Орлов не стал возражать Эмилии, что царицы не носят таких перстней, а только прижался губами к её рукам и сказал, глядя ей в глаза:
— Помни всегда, что я тебя люблю, моя царица!
***Несколько недель спустя бравый офицер остановился возле крыльца у дома Эмилии Моризо и постучал в дверь. На его стук вышел высокий мужчина и спросил офицера:
— Что вам угодно, мсье?
— Генерал-майор Орлов просил передать деньги для мадам Эмилии, — бодро доложил офицер, вытягивая из-за пазухи тугой пакет.
— Доложите генералу, что Эмилия Моризо в его деньгах более не нуждается, — сказал высокий мужчина и закрыл перед офицером дверь.
Обескураженный офицер, засунув пакет за пазуху, покачал головой, прошептав про себя: «Вот так дела!» — потом взмахнул хлыстом, и молодой конь резво взял с места.
— Кто там стучал? — спросила Эмилия, отрываясь от полотна, на котором блестел мокрыми красками красивый генерал.
— Разносчик пива, — сказал Видок, закрывая дверь.
— Ах, как я жду хоть какую-то весточку от Мишеля, — вздохнула Эмилия.

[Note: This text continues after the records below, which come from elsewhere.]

(** The fixed-point forms: [1.5] with one fractional bit is [1], not [3]. *)
Lemma fractional_bits_ignored :
  FpResult.bits (Softfloat.to_integer Softfloat.new (FpValue.mk 0x3FC00000 Single)
    (ToIntegerTarget.mk IntFormat.S32 FpRounding.Zero 1) FpControl.DEFAULT) = 1.
Proof. vm_compute. reflexivity. Qed.

(** FSUB returns its NaN operand with the sign flipped, and a quiet first
    operand hides a signalling second one. *)
Lemma nan_choice :
  FpResult.bits (arithmetic.add 0x3F800000 0x7FC00001 true
    (Context.mk Single FpRounding.Nearest FpControl.DEFAULT)) = 0xFFC00001 /\
  nan.propagate [0x7FC00001; 0x7F800002] Single FpControl.DEFAULT =
    Some (FpResult.mk 0x7FC00001 FpExceptions.INVALID).
Proof. vm_compute. split; reflexivity. Qed.
Definition the_native_backend_raises_no_exception_flags : bool := passes
  (let pair := operands one (f64_lit 0 0) DOUBLE in
   result ← FpBackend.binary Native.new FpBinaryOp.Div pair DEFAULT;
   reference ← FpBackend.binary Softfloat.new FpBinaryOp.Div pair DEFAULT;
   mret
     ((FpResult.bits result =? FpFormat.infinity DOUBLE) &&
      FpExceptions.is_empty (FpResult.raised result) &&
      raises reference FpExceptions.DIVIDE_BY_ZERO)).

Definition a_non_default_rounding_mode_falls_through_to_the_reference : bool := passes
  (let lhs := f64_lit 10 0 in
   let rhs := f64_lit 3 0 in
   let toward_zero := FpOperands.new lhs rhs DOUBLE FpRounding.Zero in
   native_result ← FpBackend.binary Native.new FpBinaryOp.Div toward_zero DEFAULT;
   reference_result ← FpBackend.binary Softfloat.new FpBinaryOp.Div toward_zero DEFAULT;
   nearest ← FpBackend.binary Native.new FpBinaryOp.Div (operands lhs rhs DOUBLE) DEFAULT;
   mret
     ((FpResult.bits native_result =? FpResult.bits reference_result) &&
      (FpResult.bits native_result != FpResult.bits nearest))).

Definition half_precision_falls_through_to_the_reference : bool :=
  let half := FpOperands.new 0x3c00 0x4000 FpFormat.Half FpRounding.Nearest in
  agree FpBinaryOp.Add half DEFAULT.

Definition comparison_agrees_with_the_reference_including_the_unordered_case : bool :=
  let values :=
    [F64.NEG_INFINITY; f64_lit (-1) 0; F64.neg (f64_lit 0 0); f64_lit 0 0; f64_lit 1 0;
     F64.INFINITY; F64.NAN] in
  all values (fun lhs => all values (fun rhs =>
    let pair := operands lhs rhs DOUBLE in
    fst (FpBackend.compare Native.new pair false) ==
    fst (FpBackend.compare Softfloat.new pair false))).

Definition the_extrema_stay_on_the_reference_path : bool := passes
  (let quiet := 0x7ff8000000000001 in
   let pair := operands quiet one DOUBLE in
   maximum ← FpBackend.binary Native.new FpBinaryOp.Max pair DEFAULT;
   maximum_number ← FpBackend.binary Native.new FpBinaryOp.MaxNum pair DEFAULT;
   mret ((FpResult.bits maximum =? quiet) && (FpResult.bits maximum_number =? one))).

Definition format_conversion_agrees_with_the_reference : bool :=
  all [f64_lit 1 0; f64_lit (-25) (-1); f64_lit 1 (-1); host_div f64 one (f64_lit 3 0);
       f64_lit 1 300; f64_lit 1 (-300)]
    (fun value =>
      let source := FpValue.new value DOUBLE in
      FpResult.bits (FpBackend.convert_format Native.new source SINGLE DEFAULT) =?
      FpResult.bits (FpBackend.convert_format Softfloat.new source SINGLE DEFAULT)) &&
  all [f32_lit 1 0; f32_lit (-25) (-1); f32_lit 1 (-1); F32.MIN_POSITIVE]
    (fun value =>
      let source := FpValue.new value SINGLE in
      FpResult.bits (FpBackend.convert_format Native.new source DOUBLE DEFAULT) =?
      FpResult.bits (FpBackend.convert_format Softfloat.new source DOUBLE DEFAULT)).

Example native_tests_pass :
  [the_native_backend_reports_that_it_tracks_no_exceptions;
   native_arithmetic_agrees_with_softfloat_on_ordinary_values 5;
   native_single_precision_agrees_with_softfloat;
   the_native_backend_raises_no_exception_flags;
   a_non_default_rounding_mode_falls_through_to_the_reference;
   half_precision_falls_through_to_the_reference;
   comparison_agrees_with_the_reference_including_the_unordered_case;
   the_extrema_stay_on_the_reference_path;
   format_conversion_agrees_with_the_reference] = replicate 9 true.
Proof. vm_compute. reflexivity. Qed.

End native_tests.

(** ** [engine.rs], of either build *)

Module engine_tests.

Import FpEngine.

Section engine_tests.

Context `{PreciseBuild}.

#[local] Abbreviation DOUBLE := FpFormat.Double.

Definition TOWARD_ZERO : Z := wshl 64 3 22.
Definition FLUSH_TO_ZERO : Z := wshl 64 1 24.

Definition operands (lhs rhs : Z) : FpOperands :=
  FpOperands.new lhs rhs DOUBLE FpRounding.Nearest.

Definition a_default_fpcr_selects_the_native_backend_outside_precise_builds : bool :=
  let engine := FpEngine.new in
  Bool.eqb (tracks_exceptions engine) IS_PRECISE_BUILD &&
  Bool.eqb (selects_native_backend 0) (negb IS_PRECISE_BUILD).

Definition a_non_default_fpcr_always_selects_the_reference : bool :=
  all [TOWARD_ZERO; FLUSH_TO_ZERO; wshl 64 1 25; wshl 64 1 19] (fun fpcr =>
    negb (selects_native_backend fpcr) && tracks_exceptions (with_fpcr fpcr)).

Definition writing_fpcr_reselects_the_backend : bool :=
  let engine := FpEngine.new in
  let is_initial := Bool.eqb (tracks_exceptions engine) IS_PRECISE_BUILD in
  let engine := set_fpcr engine TOWARD_ZERO in
  let is_reference := tracks_exceptions engine && (default_rounding engine == FpRounding.Zero) in
  let engine := set_fpcr engine 0 in
  is_initial && is_reference && Bool.eqb (tracks_exceptions engine) IS_PRECISE_BUILD &&
  (default_rounding engine == FpRounding.Nearest).

Definition the_engine_computes_the_same_answer_whichever_backend_is_selected : bool := passes
  (let native := with_fpcr 0 in
   let _reference := set_fpcr (with_fpcr TOWARD_ZERO) 0 in
   let pair := operands (f64_lit 1 (-1)) (f64_lit 2 (-1)) in
   from_engine ← binary native FpBinaryOp.Add pair;
   from_reference ← FpBackend.binary Softfloat.new FpBinaryOp.Add pair FpControl.DEFAULT;
   mret (fst from_engine =? FpResult.bits from_reference)).

Definition exception_flags_accumulate_only_on_the_reference_path : bool := passes
  (let pair := FpOperands.new one (f64_lit 0 0) DOUBLE FpRounding.Zero in
   '(_, reference) ← binary (with_fpcr TOWARD_ZERO) FpBinaryOp.Div pair;
   '(_, native) ← binary FpEngine.new FpBinaryOp.Div
     (FpOperands.new one (f64_lit 0 0) DOUBLE FpRounding.Nearest);
   mret
     ((Z.land (exceptions reference) (FpExceptions.to_bits FpExceptions.DIVIDE_BY_ZERO) != 0) &&
      Bool.eqb (exceptions native != 0) IS_PRECISE_BUILD)).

— Боюсь, что этот русский генерал вас бросил, дорогая Эмилия, — сказал Видок.
— Не будьте таким злым, Эжен, — возразила Эмилия, — вам это совсем не идёт.
***Когда Орлову доложили об ответе, он не поверил, но сразу узнал Видока в описываемом господине, и это знание погрузило его в горькие размышления о том, что его так быстро забыли. Думая, что он отвергнутый, Орлов не осмелился напоминать о себе, несмотря на то, что ещё два года служил во Франции.
Эпизод третий. Сестра Даша
Страшная стала Москва-матушка! И не матушка вовсе, а злая мачеха, которая своих детей, москвичей, превратила из добрых, хлебосольных и ласковых в озлобленных на всех, никому не доверяющих и перепуганных до смерти. Причём, смерть ходила за каждым, невзирая на бывшие регалии и звания, а скорее, наоборот, награждая собой титулованных.
Город в одночасье стал неряшливым, некогда нарядные особняки, как будто само собой осунулись и облупились, обнажая под штукатуркой израненные бока из красного кирпича. Москва, словно вымершая, затаилась, а тишину нарушали горластые, наглые и скорые на расправу. Вечерами и тут и там слышалась перестрелка, а фонари, потухшие с приходом татей, лишь пугали своими силуэтами в темноте.